Exabytes in a Test Tube: The Case for DNA Data Storage
With the right coding, the double helix could archive our entire civilization
Five thousand years ago, a man died in the Alps. It’s possible he died from a blow to the head, or he may have bled to death after being shot in the shoulder with an arrow. There’s a lot we don’t know about Ötzi (named for the Ötztal Alps, where he was discovered), despite the fact that researchers have spent almost 30 years studying him.
On the other hand, we know rather a lot about Ötzi’s physiological traits and even his clothes. We know he had brown eyes and a predisposition for cardiovascular diseases. He had type O positive blood and was lactose intolerant. The coat he was wearing was patched together using the leather of multiple sheep and goats, and his hat was made from a brown bear’s hide. All of this information came from sequencing the DNA of both Ötzi and the clothing he wore.

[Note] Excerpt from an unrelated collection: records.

(* ===== verification/Arena.v ===== *)
(** * The arena of [malloc] as a ring of blocks

    A block is a header, its kind and the address where it stops, which is the next header.
    A [Used] block belongs to a caller; [Fixed] ones are the gaps the arena notes as busy. *)

From Stdlib Require Import ZifyBool.
From S2P Require Import Prelude Heap.

(** ** The busy bit *)

Lemma land_busy x : 0 <= x < NWORDS -> Z.land x BUSY = 0.
Proof.
  intros Hx. apply Z.bits_inj'. intros i Hi. change BUSY with (2 ^ 15).
  rewrite Z.land_spec, Z.pow2_bits_eqb, Z.bits_0 by lia.
  destruct (Z.eqb_spec 15 i) as [<- |]; [|apply andb_false_r]. rewrite andb_true_r.
  apply (Z.testbit_false x 15); [lia|]. rewrite Z.div_small by (unfold NWORDS in Hx; lia). done.
Qed.

Lemma testbusy_idle x : 0 <= x < NWORDS -> testbusy x = false.
Proof. intros Hx. unfold testbusy. by rewrite land_busy. Qed.

Lemma testbusy_setbusy x : testbusy (setbusy x) = true.
Proof.
  unfold testbusy, setbusy. apply negb_true_iff, Z.eqb_neq. intros H.
  apply (f_equal (fun y => Z.testbit y 15)) in H. rewrite Z.land_spec, Z.lor_spec in H.
  change (Z.testbit BUSY 15) with true in H. by rewrite orb_true_r in H.
Qed.

Lemma clearbusy_idle x : 0 <= x < NWORDS -> clearbusy x = x.
Proof. intros Hx. unfold clearbusy. rewrite <- Z.ldiff_land.
  pose proof (land_busy x Hx) as E. pose proof (Z.lor_ldiff_and x BUSY) as L. by rewrite E, Z.lor_0_r in L. Qed.

Lemma clearbusy_setbusy x : 0 <= x < NWORDS -> clearbusy (setbusy x) = x.
Proof.
  intros Hx. unfold clearbusy, setbusy. rewrite Z.land_lor_distr_l.
  change (Z.land BUSY (Z.lnot BUSY)) with 0. rewrite Z.lor_0_r. by apply clearbusy_idle.
Qed.

Lemma setbusy_neq_0 x : setbusy x <> 0.
Proof. intros E. pose proof (testbusy_setbusy x) as T. by rewrite E in T. Qed.

(** ** Blocks and chains *)

Inductive kind := Free | Used | Fixed.
Record block := Blk { start : Z; sort : kind; stop : Z }.

#[global] Instance kind_eq_dec : EqDecision kind.
Proof. solve_decision. Defined.

Definition mark (k : kind) (n : Z) : Z := match k with Free => n | _ => setbusy n end.

(** The headers from [p] to [z], for the blocks [bs]. *)
Fixpoint chain (m : Z -> Z) (p : Z) (bs : list block) (z : Z) : Prop :=
  match bs with
  | [] => p = z
  | b :: bs => start b = p /\ p < stop b /\ m p = mark (sort b) (stop b) /\ chain m (stop b) bs z
  end.

Definition used (bs : list block) : list block := filter (fun b => sort b = Used) bs.
Definition freed (bs : list block) : list block := filter (fun b => sort b = Free) bs.

Lemma blocks_app m p xs ys z : chain m p (xs ++ ys) z <-> exists q, chain m p xs q /\ chain m q ys z.
Proof.
  revert p. induction xs as [|x xs IH]; intros p; simpl.
  - split; [by exists p|by intros (q & -> & ?)].
  - rewrite IH. naive_solver.
Qed.

Lemma blocks_le m p bs z : chain m p bs z -> p <= z.
Proof. revert p. induction bs as [|b bs IH]; intros p; simpl; [lia|]. intros (? & ? & ? & H%IH). lia. Qed.

Lemma blocks_in m p bs z b :
  chain m p bs z -> b ∈ bs -> p <= start b < stop b /\ stop b <= z /\ m (start b) = mark (sort b) (stop b).
Proof.
  intros H (xs & ys & ->)%list_elem_of_split. apply blocks_app in H as (q & H1 & (<- & ? & ? & H2)).
  apply blocks_le in H1, H2. lia.
Qed.

(** Two blocks of a chain are the same or apart. *)
Lemma blocks_apart m p bs z b c :
  chain m p bs z -> b ∈ bs -> c ∈ bs -> b = c \/ stop b <= start c \/ stop c <= start b.
Proof.
  intros H (xs & ys & ->)%list_elem_of_split Hc. apply blocks_app in H as (q & H1 & (<- & ? & ? & H2)).
  apply elem_of_app in Hc as [Hc | [-> | Hc]%elem_of_cons]; [|by left|].
  - apply (blocks_in _ _ _ _ _ H1) in Hc. lia.
  - apply (blocks_in _ _ _ _ _ H2) in Hc. lia.
Qed.

Lemma blocks_NoDup m p bs z : chain m p bs z -> NoDup bs.
Proof.
  revert p. induction bs as [|b bs IH]; intros p H; [constructor|]. destruct H as (_ & ? & _ & H).
  constructor; [|by eapply IH]. intros Hin. apply (blocks_in _ _ _ _ _ H) in Hin. lia.
Qed.

Lemma blocks_agree m m' p bs z :
  chain m p bs z -> (forall b, b ∈ bs -> m' (start b) = m (start b)) -> chain m' p bs z.
Proof.
  revert p. induction bs as [|b bs IH]; intros p; simpl; [done|]. intros (<- & ? & E & H) A.
  repeat split; [done|by rewrite A by left|]. apply IH; [done|]. intros c Hc. apply A. by right.
Qed.

Lemma blocks_poke m p bs z a v : chain m p bs z -> ~ (p <= a < z) -> chain (poke a v m) p bs z.
Proof.
  intros H Ha. apply (blocks_agree m); [done|]. intros b Hb. unfold poke. destruct (Z.eqb_spec (start b) a); [|done].
  apply (blocks_in _ _ _ _ _ H) in Hb. lia.
Qed.

(** A word that is not a header changes freely. *)
Lemma blocks_inside m p bs z b a v :
  chain m p bs z -> b ∈ bs -> start b < a < stop b -> chain (poke a v m) p bs z.
Proof.
  intros H Hb Ha. apply (blocks_agree m); [done|]. intros c Hc. unfold poke. destruct (Z.eqb_spec (start c) a); [|done].
  pose proof (blocks_in _ _ _ _ _ H Hc). destruct (blocks_apart _ _ _ _ _ _ H Hb Hc) as [-> | ?]; lia.
Qed.

Lemma used_app xs ys : used (xs ++ ys) = used xs ++ used ys.
Proof. apply filter_app. Qed.

Lemma elem_used b bs : b ∈ used bs <-> sort b = Used /\ b ∈ bs.
Proof. unfold used, freed. by rewrite list_elem_of_filter. Qed.

Lemma elem_freed b bs : b ∈ freed bs <-> sort b = Free /\ b ∈ bs.
Proof. unfold used, freed. by rewrite list_elem_of_filter. Qed.

(** ** The search coalesces idle blocks

    [coarser m bs m' bs']: idle neighbours were joined, and nothing but idle headers was written. *)
Record coarser (m : Z -> Z) (bs : list block) (m' : Z -> Z) (bs' : list block) : Prop := {
  co_used : used bs' = used bs;
  co_cover : forall b, b ∈ freed bs -> exists b', b' ∈ freed bs' /\ start b' <= start b /\ stop b <= stop b';
  co_head : forall b', b' ∈ freed bs' -> exists b, b ∈ freed bs /\ start b = start b';
  co_calm : forall a, (forall b, b ∈ freed bs -> a <> start b) -> m' a = m a
}.

Lemma coarser_refl m bs : coarser m bs m bs.
Proof. split; [done|intros b ?; exists b; auto with lia|intros b ?; by exists b|done]. Qed.

Lemma coarser_trans m1 b1 m2 b2 m3 b3 : coarser m1 b1 m2 b2 -> coarser m2 b2 m3 b3 -> coarser m1 b1 m3 b3.
Proof.
  intros [U1 C1 H1 A1] [U2 C2 H2 A2]. split.
  - by rewrite U2.
  - intros b (c & Hc & ? & ?)%C1. apply C2 in Hc as (d & Hd & ? & ?). exists d. split; [done|lia].
  - intros d (c & Hc & E)%H2. apply H1 in Hc as (b & Hb & ?). exists b. split; [done|congruence].
  - intros a Ha. rewrite A2, A1; [done|done|]. intros c (b & Hb & <-)%H1. auto.
Qed.

Lemma freed_app xs ys : freed (xs ++ ys) = freed xs ++ freed ys.
Proof. apply filter_app. Qed.

Lemma coarser_app xs m ys m' ys' : coarser m ys m' ys' -> coarser m (xs ++ ys) m' (xs ++ ys').
Proof.
  intros [U C H A]. split.
  - by rewrite !used_app, U.
  - intros b. rewrite !freed_app. intros [? | (b' & ? & ?)%C]%elem_of_app; [exists b|exists b'];
      rewrite elem_of_app; auto with lia.
  - intros b. rewrite !freed_app. intros [? | (b' & ? & ?)%H]%elem_of_app; [exists b|exists b'];
      rewrite elem_of_app; auto.
  - intros a Ha. apply A. intros b Hb. apply Ha. rewrite freed_app. apply elem_of_app. by right.
Qed.

(** Two idle neighbours joined. *)
Lemma coarser_join m p q r ys :
  p < q < r -> coarser m (Blk p Free q :: Blk q Free r :: ys) (poke p r m) (Blk p Free r :: ys).
Proof.
  intros ?. change (Blk p Free q :: Blk q Free r :: ys) with ([Blk p Free q; Blk q Free r] ++ ys).
  change (Blk p Free r :: ys) with ([Blk p Free r] ++ ys). split.
  - by rewrite !used_app.
  - intros b. rewrite !freed_app. intros [Hb | ?]%elem_of_app.
    + exists (Blk p Free r). split; [by left|].
      apply elem_of_cons in Hb as [-> | [-> | []%not_elem_of_nil]%elem_of_cons]; simpl; lia.
    + exists b. split; [|lia]. by right.
  - intros b. rewrite !freed_app. intros [Hb | ?]%elem_of_app; [|exists b; split; [|done]; by do 2 right].
    apply elem_of_cons in Hb as [-> | []%not_elem_of_nil]. exists (Blk p Free q). split; [by left|done].
  - intros a Ha. unfold poke. destruct (Z.eqb_spec a p) as [-> |]; [|done].
    by destruct (Ha (Blk p Free q)); [left|].
Qed.

Lemma poke_same a v m : poke a v m a = v.
Proof. unfold poke. by rewrite Z.eqb_refl. Qed.

Lemma poke_other a v m x : x <> a -> poke a v m x = m x.
Proof. unfold poke. intros H. by apply Z.eqb_neq in H as ->. Qed.


Lemma busy_header m p b bs z : chain m p (b :: bs) z -> sort b <> Free -> testbusy (m p) = true.
Proof. intros (_ & _ & -> & _) ?. destruct (sort b); [done|apply testbusy_setbusy..]. Qed.

Lemma coalesce_ok fuel m p q ys z :
  chain m p (Blk p Free q :: ys) z -> testbusy (m z) = true -> 0 <= p -> z < NWORDS -> (length ys < fuel)%nat ->
  exists q' m' ys', coalesce fuel p m = Some (q', m') /\ chain m' p (Blk p Free q' :: ys') z /\
    (length ys' <= length ys)%nat /\ coarser m (Blk p Free q :: ys) m' (Blk p Free q' :: ys').
Proof.
  revert m q ys. induction fuel as [|fuel IH]; intros m q ys H Hz Hp Hr Hf; [lia|].
  pose proof H as (_ & Hpq & Ep & H2). simpl in Hpq, Ep, H2. simpl. rewrite Ep.
  destruct (testbusy (m q)) eqn:T.
  { exists q, m, ys. auto using coarser_refl. }
  destruct ys as [|[q1 k r] ys]; [simpl in H2; congruence|].
  destruct (decide (k = Free)) as [-> |]; [|by rewrite (busy_header _ _ _ _ _ H2) in T].
  destruct H2 as (E & Hqr & Eq & H3). simpl in E, Hqr, Eq, H3. subst q1. rewrite Eq.
  pose proof (blocks_le _ _ _ _ H3) as Hle. simpl in Hf.
  destruct (IH (poke p r m) r ys) as (q' & m' & ys' & E1 & C1 & L1 & K1); [|rewrite poke_other by lia; done|lia..|].
  { split_and!; simpl; [done|lia|apply poke_same|]. apply blocks_poke; [done|lia]. }
  exists q', m', ys'. split; [done|]. split; [done|]. split; [simpl; lia|].
  eapply coarser_trans; [|exact K1]. apply coarser_join. lia.
Qed.

(** ** One pass of the search

    From [p] to the last header [z] the search finds an idle block of [nw] words, or comes to
    [z] and leaves none. *)

Lemma search_used fuel base nw temp m p b bs z :
  chain m p (b :: bs) z -> sort b <> Free -> 0 <= p -> z < NWORDS ->
  search (S fuel) base nw temp p m = search fuel base nw temp (stop b) m.
Proof.
  intros H K Hp Hz. simpl. rewrite (busy_header _ _ _ _ _ H K). simpl.
  destruct H as (E & L & Em & H). apply blocks_le in H. rewrite Em.
  replace (mark (sort b) (stop b)) with (setbusy (stop b)) by (by destruct (sort b)).
  rewrite clearbusy_setbusy by lia. by replace (stop b <=? p) with false by lia.
Qed.

Definition fits (nw : Z) (bs : list block) : Prop := exists b, b ∈ freed bs /\ nw <= stop b - start b.

Definition pass_found fuel base nw temp m p ys z : Prop :=
  exists b m' ys', search fuel base nw temp p m = Some (Found (start b) (stop b) m') /\
    b ∈ freed ys' /\ nw <= stop b - start b /\ chain m' p ys' z /\ coarser m ys m' ys'.

Definition pass_end fuel base nw temp m p ys z : Prop :=
  exists fuel' m' ys', search fuel base nw temp p m = search fuel' base nw temp z m' /\
    (length ys' <= length ys)%nat /\ (fuel - length ys <= fuel')%nat /\
    ~ fits nw ys' /\ chain m' p ys' z /\ coarser m ys m' ys'.

Lemma not_fits_cons nw b bs : (sort b = Free -> stop b - start b < nw) -> ~ fits nw bs -> ~ fits nw (b :: bs).
Proof.
  intros Hb Hn (c & [Hc Hin]%elem_freed & Hw). apply elem_of_cons in Hin as [-> | Hin].
  - specialize (Hb Hc). lia.
  - apply Hn. exists c. rewrite elem_freed. auto.
Qed.

(** Coalescing the end of a chain leaves its front alone. *)
Lemma coarser_front m p0 xs p ys z m' ys' :
  chain m p0 xs p -> chain m p ys z -> chain m' p ys' z -> coarser m ys m' ys' ->
  chain m' p0 (xs ++ ys') z /\ coarser m (xs ++ ys) m' (xs ++ ys').
Proof.
  intros Cx Cy Cy' K. split; [|by apply coarser_app]. apply blocks_app. exists p. split; [|done].
  apply (blocks_agree m); [done|]. intros b Hb. apply (co_calm _ _ _ _ K). intros c [_ Hc]%elem_freed.
  apply (blocks_in _ _ _ _ _ Cx) in Hb. apply (blocks_in _ _ _ _ _ Cy) in Hc. lia.
Qed.

(** A block that does not serve is left behind. *)
Lemma pass_step fuel base nw temp m m1 p b bs0 bs z :
  search (S fuel) base nw temp p m = search fuel base nw temp (stop b) m1 ->
  chain m1 p (b :: bs) z -> (length bs < length bs0)%nat ->
  (sort b = Free -> stop b - start b < nw) -> coarser m bs0 m1 (b :: bs) ->
  pass_found fuel base nw temp m1 (stop b) bs z \/ pass_end fuel base nw temp m1 (stop b) bs z ->
  pass_found (S fuel) base nw temp m p bs0 z \/ pass_end (S fuel) base nw temp m p bs0 z.
Proof.
  intros E (Eb & Lb & Em & H) L Hb K P.
  assert (forall m' ys', chain m' (stop b) ys' z -> coarser m1 bs m' ys' ->
    chain m' p (b :: ys') z /\ coarser m bs0 m' (b :: ys')) as Front.
  { intros m' ys' C1 K1. destruct (coarser_front m1 p [b] (stop b) bs z m' ys') as [C2 K2]; [by simpl|done..|].
    split; [done|]. by eapply coarser_trans. }
  destruct P as [(c & m' & ys' & E1 & Hc & Hw & C1 & K1) | (fuel' & m' & ys' & E1 & L1 & F1 & N1 & C1 & K1)].
  - left. exists c, m', (b :: ys'). destruct (Front m' ys') as [? ?]; [done..|]. rewrite E.
    split; [done|]. split; [|auto]. apply elem_freed in Hc as [? ?]. apply elem_freed. split; [done|by right].
  - right. exists fuel', m', (b :: ys'). destruct (Front m' ys') as [? ?]; [done..|]. rewrite E.
    split; [done|]. split; [simpl; lia|]. split; [lia|]. split; [by apply not_fits_cons|auto].
Qed.

Lemma search_pass fuel base nw temp m p ys z :
  chain m p ys z -> testbusy (m z) = true -> 0 <= p -> z < NWORDS -> 0 <= nw -> (length ys < fuel)%nat ->
  pass_found fuel base nw temp m p ys z \/ pass_end fuel base nw temp m p ys z.
Proof.
  revert m p ys. induction fuel as [|fuel IH]; intros m p ys H Tz Hp Hz Hw Hf; [lia|].
  destruct ys as [|b ys].
  { right. exists (S fuel), m, []. simpl in H. subst p. rewrite Nat.sub_0_r. split; [done|]. split; [done|].
    split; [done|]. split; [by intros (b & []%not_elem_of_nil & _)|]. split; [done|apply coarser_refl]. }
  simpl in Hf. destruct (decide (sort b = Free)) as [Kf|Kf].
  - destruct b as [p1 k q]. simpl in Kf. subst k. pose proof H as (E & Lb & Em & H1). simpl in E, Lb, Em, H1. subst p1.
    destruct (coalesce_ok fuel m p q ys z) as (q' & m' & ys' & Ec & Cc & Lc & Kc); [done..|lia|].
    pose proof Cc as (_ & Lq & Em' & Cq). simpl in Lq, Em', Cq. pose proof (blocks_le _ _ _ _ H1).
    pose proof (blocks_le _ _ _ _ Cq).
    destruct (Z.leb_spec (p + nw) q') as [Hfit|Hfit].
    + left. exists (Blk p Free q'), m', (Blk p Free q' :: ys'). split.
      { simpl. rewrite Em, testbusy_idle, Ec by lia. cbn [negb andb].
        replace (p + nw <=? q') with true by lia. by replace (p <=? p + nw) with true by lia. }
      split; [by left|]. simpl. split; [lia|]. by split.
    + apply (pass_step _ _ _ _ _ m' _ (Blk p Free q') _ ys'); [|done|simpl; lia|simpl; lia|done|].
      { simpl. rewrite Em, testbusy_idle, Ec by lia. cbn [negb andb]. replace (p + nw <=? q') with false by lia.
        cbn [andb]. rewrite Em', clearbusy_idle by lia. by replace (q' <=? p) with false by lia. }
      apply IH; [done| |simpl; lia..]. rewrite (co_calm _ _ _ _ Kc); [done|].
      intros c [_ Hc]%elem_freed. apply (blocks_in _ _ _ _ _ H) in Hc. lia.
  - apply (pass_step _ _ _ _ _ m _ b _ ys); [by eapply search_used|done|simpl; lia|done|apply coarser_refl|].
    destruct H as (E & Lb & _ & H). apply IH; [done..|lia|done|done|lia].
Qed.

DNA can store remarkable amounts of genetic information and, as Ötzi demonstrates, can do so for thousands of years. The DNA molecule is a double-helix staircase of billions of molecular blocks, called base pairs, whose arrangement determines much of what makes each of us unique. Only recently have we contemplated using DNA to store electronic, digital data. And while DNA isn’t currently a viable alternative to memory sticks or hard-disk drives, it might be one of our best options to cope with the increasingly vast quantities of data we’ll create as data mining, analytics, and other big-data applications proliferate.
It was back in 2003 when some researchers, notably a group at the University of Arizona, became intrigued with the idea of using DNA to store data. But there were plenty of skeptics: Conventional mass-storage systems were doing the job cheaply and reliably. There was no compelling reason to seek out new options.
The situation has changed drastically over the last 15 years. We face an unprecedented data deluge in medicine, physics, astronomy, biology, and other sciences. The Sloan Digital Sky Survey, for example, produces about 73,000 gigabytes of data annually. At the European Organization for Nuclear Research (CERN), the Large Hadron Collider generates 50 million GB of data per year as it records the results of experiments involving, typically, 600 million particle collisions per second. These CERN results churn through a distributed computing grid comprising over 130,000 CPUs, 230 million GB of magnetic tape storage, and 300 million GB of online disk storage.
Using primers to replicate DNA
Primers are short strands of bases that match, base for base, the ends of DNA strands. Primers kick-start the polymerase chain reaction in order to replicate a particular DNA strand, making it easier to pick out at random from a soup of DNA strands.Illustration: Mark Montgomery
In the life sciences, DNA sequencing alone generates millions of gigabytes of data per year. Researchers predict that within a decade we will be swamped with 40 billion (109) GB of genomic data. All of that data will have to be stored for decades due to government regulations in the United States, Europe, and elsewhere.
Yet even as our data storage needs surge, traditional mass-storage technologies are starting to approach their limits. With hard-disk drives, we’re encountering a limit of 1 terabyte—1,000 GB—per square inch. Past that point, temperature fluctuations can induce the magnetically charged material of the disk to flip, corrupting the data it holds. We could try to use a more heat-resistant material, but we would have to drastically alter the technology we use to read and write on hard-disk drives, which would require huge new investments. The storage industry needs to look elsewhere.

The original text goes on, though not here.